Shopping in Torremaggiore

Morgens um acht sind die Theken in den kleinen Alimentari schon belegt. Wer Brot will, kauft es beim Bäcker im Ort – das ist keine Frage. Wer aber Jeans, Elektrogeräte oder Markensportschuhe sucht, packt die Autoschlüssel ein. Die Einkaufstasche am Abend ist ehrlich: Käse, ein Stück Fleisch vom Metzger, vielleicht Gemüse vom Stand an der Hauptstraße. Was fehlt, ist Auswahl bei Kleidung. Das kaufen die meisten in Foggia.

Einkaufsstraßen

Die Hauptstraße durch das Zentrum – der Corso Matteotti – ist die Ader, auf der alles läuft.
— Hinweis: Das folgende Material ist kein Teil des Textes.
(** C4.  Across any sequence of [PropagateConstraints] calls, from any point
    inside a call (a grid and a queue of pending cells) to its end, and over
    a single update, the grid keeps its length; the candidates of every cell
    afterwards are among its candidates before (so there are no more of
    them), and a cell that was collapsed before is the same cell
    afterwards, with the same candidates, flag and final state. *)
Theorem propagation_only_shrinks (cfg : Config) (fuel : nat) (Grid : list FCell) :
  (∀ origins Grid',
     propagate_all cfg fuel Grid origins = Ret Grid' → only_shrunk Grid Grid') ∧
  (∀ Queue Grid',
     propagate_loop cfg fuel Grid Queue = Ret Grid' → only_shrunk Grid Grid') ∧
  (∀ CellIndex AllowedStates,
     only_shrunk Grid (UpdateCellPossibilities Grid CellIndex AllowedStates).1).
Proof.
  split; [| split].
  - intros origins Grid' Hrun. apply grid_shrinks_only_shrunk.
    eapply (propagate_all_preserves cfg (grid_shrinks Grid)); [| | exact Hrun].
    + intros *. apply grid_shrinks_update.
    + apply grid_shrinks_refl.
  - intros Queue Grid' Hrun. apply grid_shrinks_only_shrunk.
    eapply (propagate_loop_preserves cfg (grid_shrinks Grid)); [| | exact Hrun].
    + intros *. apply grid_shrinks_update.
    + apply grid_shrinks_refl.
  - intros CellIndex AllowedStates. apply grid_shrinks_only_shrunk.
    apply UpdateCellPossibilities_shrinks.
Qed.

(** ** CollapseCell *)

Lemma CollapseCell_outside {R : Type} `{RandomSource R}
    (Grid : list FCell) (rng : R) (CellIndex : Z) :
  ¬ (0 ≤ CellIndex < Num Grid) → CollapseCell Grid rng CellIndex = Ret (Grid, rng).
Proof.
  intros Hout. unfold CollapseCell.
  destruct (CellIndex <? 0) eqn:E1; [done |].
  destruct (Num Grid <=? CellIndex) eqn:E2; [done |]. lia.
Qed.

(** The call seen from the cell it addresses. *)
Lemma CollapseCell_at {R : Type} `{RandomSource R}
    (Grid : list FCell) (rng : R) (CellIndex : Z) (Cell : FCell) :
  0 ≤ CellIndex → Grid !! Z.to_nat CellIndex = Some Cell →
  CollapseCell Grid rng CellIndex =
    if bIsCollapsed Cell || (Num (PossibleStates Cell) =? 0) then Ret (Grid, rng)
    else
      at_index (PossibleStates Cell)
               (RandRange rng 0 (Num (PossibleStates Cell) - 1)).1
      ≫= λ ChosenState,
           Ret (<[Z.to_nat CellIndex := collapsed_to ChosenState]> Grid,
                (RandRange rng 0 (Num (PossibleStates Cell) - 1)).2).
Proof.
  intros Hnn Hl. unfold CollapseCell.
  pose proof (lookup_lt_Some _ _ _ Hl) as Hlt.
  replace (CellIndex <? 0) with false by (symmetry; apply Z.ltb_ge; lia).
  replace (Num Grid <=? CellIndex) with false
    by (symmetry; apply Z.leb_gt; unfold Num; lia).
  simpl. replace (at_index Grid CellIndex) with (Ret Cell)
    by (symmetry; by apply at_index_Ret).
  simpl. destruct (bIsCollapsed Cell || _); [done |].
  by destruct (RandRange rng 0 (Num (PossibleStates Cell) - 1)).
Qed.

(** A normal return either changes nothing or collapses a cell that was
    not collapsed to one of its candidates. *)
Lemma CollapseCell_Ret {R : Type} `{RandomSource R}
    (Grid : list FCell) (rng : R) (CellIndex : Z) (Grid' : list FCell) (rng' : R) :
  CollapseCell Grid rng CellIndex = Ret (Grid', rng') →
  (Grid' = Grid ∧ rng' = rng)
  ∨ ∃ Cell ChosenState,
      0 ≤ CellIndex < Num Grid ∧
      Grid !! Z.to_nat CellIndex = Some Cell ∧ bIsCollapsed Cell = false ∧
      ChosenState ∈ PossibleStates Cell ∧
      Grid' = <[Z.to_nat CellIndex := collapsed_to ChosenState]> Grid.
Proof.
  destruct (decide (0 ≤ CellIndex < Num Grid)) as [Hin | Hout].
  2:{ rewrite CollapseCell_outside by done. intros [= <- <-]. by left. }
  destruct (lookup_lt_is_Some_2 Grid (Z.to_nat CellIndex)) as [Cell HCell].
  { unfold Num in Hin. lia. }
  rewrite (CollapseCell_at _ _ _ Cell) by (done || lia).
  destruct (bIsCollapsed Cell) eqn:Hc; simpl; [intros [= <- <-]; by left |].
  destruct (Num (PossibleStates Cell) =? 0); [intros [= <- <-]; by left |].
  intros Hrun. apply bind_Ret in Hrun as (ChosenState & Hat & Hret).
  inversion Hret; subst. right. exists Cell, ChosenState.
  apply at_index_Ret in Hat as [_ Hat].
  repeat split; try done; try lia. by eapply list_elem_of_lookup_2.
Qed.

(** With a generator that honours its bounds, a cell that is not collapsed
    and has candidates is collapsed to the candidate at the drawn index. *)
Lemma CollapseCell_draws {R : Type} `{RandomSource R}
    (Grid : list FCell) (rng : R) (CellIndex : Z) (Cell : FCell) :
  RandRange_in_range R →
  0 ≤ CellIndex → Grid !! Z.to_nat CellIndex = Some Cell →
  bIsCollapsed Cell = false → 0 < Num (PossibleStates Cell) →
  ∃ ChosenState,
    PossibleStates Cell
      !! Z.to_nat (RandRange rng 0 (Num (PossibleStates Cell) - 1)).1
      = Some ChosenState ∧
    CollapseCell Grid rng CellIndex =
      Ret (<[Z.to_nat CellIndex := collapsed_to ChosenState]> Grid,
           (RandRange rng 0 (Num (PossibleStates Cell) - 1)).2).
Proof.
  intros Hrange Hnn Hl Hnc Hpos.
  rewrite (CollapseCell_at _ _ _ Cell) by done.
  rewrite Hnc. simpl.
  replace (Num (PossibleStates Cell) =? 0) with false by (symmetry; apply Z.eqb_neq; lia).
  destruct (Hrange rng 0 (Num (PossibleStates Cell) - 1)) as [Hlo Hhi]; [lia |].
  destruct (at_index_in_range (PossibleStates Cell)
              (RandRange rng 0 (Num (PossibleStates Cell) - 1)).1)
    as (ChosenState & Hat & Hlook); [lia |].
  exists ChosenState. split; [done |]. by rewrite Hat.
Qed.

(** C6.  [CollapseCell] returns the grid and the generator as they were when
    the index is outside the grid, when the cell is already collapsed and
    when it has no candidate.  On any other cell it draws an index, takes
    the candidate found there, and leaves the cell with that candidate as
    its only candidate and its final state, and with the collapsed flag
    set. *)
Theorem CollapseCell_spec {R : Type} `{RandomSource R}
    (Grid : list FCell) (rng : R) (CellIndex : Z) :
  RandRange_in_range R →
  (¬ (0 ≤ CellIndex < Num Grid) →
     CollapseCell Grid rng CellIndex = Ret (Grid, rng)) ∧
  ∀ Cell, 0 ≤ CellIndex → Grid !! Z.to_nat CellIndex = Some Cell →
    (bIsCollapsed Cell = true ∨ Num (PossibleStates Cell) = 0 →
       CollapseCell Grid rng CellIndex = Ret (Grid, rng)) ∧
    (bIsCollapsed Cell = false → Num (PossibleStates Cell) ≠ 0 →
       ∃ (ChosenState : Z) (Grid' : list FCell) (rng' : R) (Cell' : FCell),
         CollapseCell Grid rng CellIndex = Ret (Grid', rng') ∧
         ChosenState ∈ PossibleStates Cell ∧
         Grid' = <[Z.to_nat CellIndex := Cell']> Grid ∧
         Grid' !! Z.to_nat CellIndex = Some Cell' ∧
         PossibleStates Cell' = [ChosenState] ∧
         FinalState Cell' = ChosenState ∧
         bIsCollapsed Cell' = true).
Proof.
  intros Hrange. split; [apply CollapseCell_outside |].
  intros Cell Hnn Hl. split.
  - intros Hnoop. rewrite (CollapseCell_at _ _ _ Cell) by done.
    destruct Hnoop as [-> | ->]; [done |]. by rewrite orb_true_r.
  - intros Hnc Hne.
    pose proof (Num_nonneg (PossibleStates Cell)) as Hge.
    destruct (CollapseCell_draws Grid rng CellIndex Cell)
      as (ChosenState & Hlook & Hrun); try done; [lia |].
    exists ChosenState, (<[Z.to_nat CellIndex := collapsed_to ChosenState]> Grid),
      (RandRange rng 0 (Num (PossibleStates Cell) - 1)).2, (collapsed_to ChosenState).
    split; [done |]. split; [by eapply list_elem_of_lookup_2 |].
    split; [done |]. split; [| done].
    apply list_lookup_insert_eq. by eapply lookup_lt_Some.
Qed.
(** ** The fuzzing entry point (fuzz.go) *)

(** What a call of [Fuzz] does: it returns an int, or a panic leaves it. *)
Inductive fuzzed :=
| FuzzReturns (n : Z)
| FuzzPanics (p : panicval).

(** Fuzz: DecodeConfig, then Decode, each over a reader of its own on the
    same bytes.  The configuration is not looked at. *)
Definition Fuzz (inflate : list byte -> Z -> inflated) (data : list byte)
  : fuzzed :=
  match DecodeConfig data with
  | Panics p => FuzzPanics p
  | Returns _ (Some _) => FuzzReturns 0
  | Returns _ None =>
      match Decode inflate data with
      | Panics p => FuzzPanics p
      | Returns img (Some _) =>
          match img with
          | Some _ => FuzzPanics (PString "img != nil on error")
          | None => FuzzReturns 0
          end
      | Returns _ None => FuzzReturns 1
      end
  end.

(** * Vocabulary of the properties *)

(** An entry of a palette block as it lies in the file, and the colour the
    decoder makes of it. *)
Definition entryBytes (e : byte * byte * byte * byte) : list byte :=
  let '(cb, cg, cr, pad) := e in [cb; cg; cr; pad].

Definition entryColor (e : byte * byte * byte * byte) : RGBA :=
  let '(cb, cg, cr, _) := e in mkRGBA cr cg cb Byte.xff.

(** A packet of the run-length scheme: a run of [k] copies of a byte, under
    the control byte [128 + k], or a literal string under the control byte
    that is its length. *)
Inductive packet :=
| Run (k : Z) (b : byte)
| Lit (bs : list byte).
Kein breiter Boulevard, eher eine Gasse mit Anspruch. Zwischen neun und zwölf schieben sich hier Rentner mit Stofftaschen an Müttern mit Kinderwagen vorbei. Die Bars füllen sich kurz, leeren sich wieder. Ein Schreibwarenladen, ein Haushaltswarenladen, ein Friseur – wer genau hinschaut, sieht, dass hier nicht geshoppt, sondern eingekauft wird. Das ist ein Unterschied.

Luxus & Designer

Wer ein gutes Hemd oder Schuhe einer bekannten Marke sucht, fährt nach Foggia. Das sind rund dreißig Kilometer, eine halbe Stunde auf der SS17. In Foggia gibt es Geschäfte mit Marken, die in Torremaggiore schlicht nicht existieren. Einige fahren auch nach San Severo, das liegt näher und hat zumindest ein paar solide Bekleidungsgeschäfte. Aber wer wirklich etwas Besonderes sucht, macht den Umweg nach Foggia – und trinkt dort auch gleich einen Caffè, den man so zu Hause nicht bekommt.

Viertel & Boutiquen

Wer nicht weiß, wo die Macelleria im älteren Teil des Ortskerns liegt, fragt. Besucher fragen nicht. Diese Metzgereien – oft ohne Schaufenster, mit einer einzigen Leuchtstoffröhre und einem handgeschriebenen Schild – beliefern dieselben Familien seit Jahrzehnten. Man kennt den Mann hinter der Theke beim Namen. Man weiß, wann er frisches Lamm hat. Wer neu in die Stadt zieht, braucht Monate, bis er auf diesen Kreis stößt. Besucher kommen nie so weit.

Märkte & Spezialitäten

Mittwochs gibt es Markt in Torremaggiore – ein wöchentlicher Straßenmarkt, der sich über einen Teil des zentralen Bereichs erstreckt. Auf den Tischen liegt, was die Jahreszeit erlaubt: Tomaten, Paprika, Auberginen, dazwischen Kleidung und Haushaltsware. Die Verkäufer kommen teils aus der Umgebung, teils aus den Dörfern der Provinz Foggia. Wer am frühen Morgen kommt, kauft das Beste. Wer gegen elf kommt, verhandelt den Preis. Beides ist Absicht.

Einkaufszentren & Outlets

Einen Kühlschrank kauft man nicht in Torremaggiore. Für Elektrogeräte, große Haushaltsgeräte oder Sportschuhe aus dem Markensegment fährt man nach Foggia. Dort gibt es Elektronikketten und Einkaufszentren, die das abdecken, was ein Ort dieser Größe nicht halten kann. Die Fahrt lohnt sich, wenn die Liste lang ist – man kombiniert Elektronik, Kleidung und den Wocheneinkauf in einem Nachmittag. Wer nur einen Artikel braucht, bestellt manchmal lieber online. Das hat sich auch hier in den letzten Jahren stillschweigend durchgesetzt.

Besonderheiten

Die Gegend um Torremaggiore liegt im Herz der Apulischen Tavoliere – und das schmeckt man. Lokaler Hartweizengrieß, Olivenöl aus kleinen Mühlen zwischen den Hügeln, Schafskäse aus Familienbetrieben: Das kauft man direkt beim Erzeuger oder in den kleinen Alimentari, die ihre Lieferanten kennen. Zu Ostern wird Lammfleisch aus der unmittelbaren Umgebung gehandelt – nicht im Supermarkt, sondern über Kontakte, die man hat oder nicht hat. Wer dazugehört, weiß wen er anruft.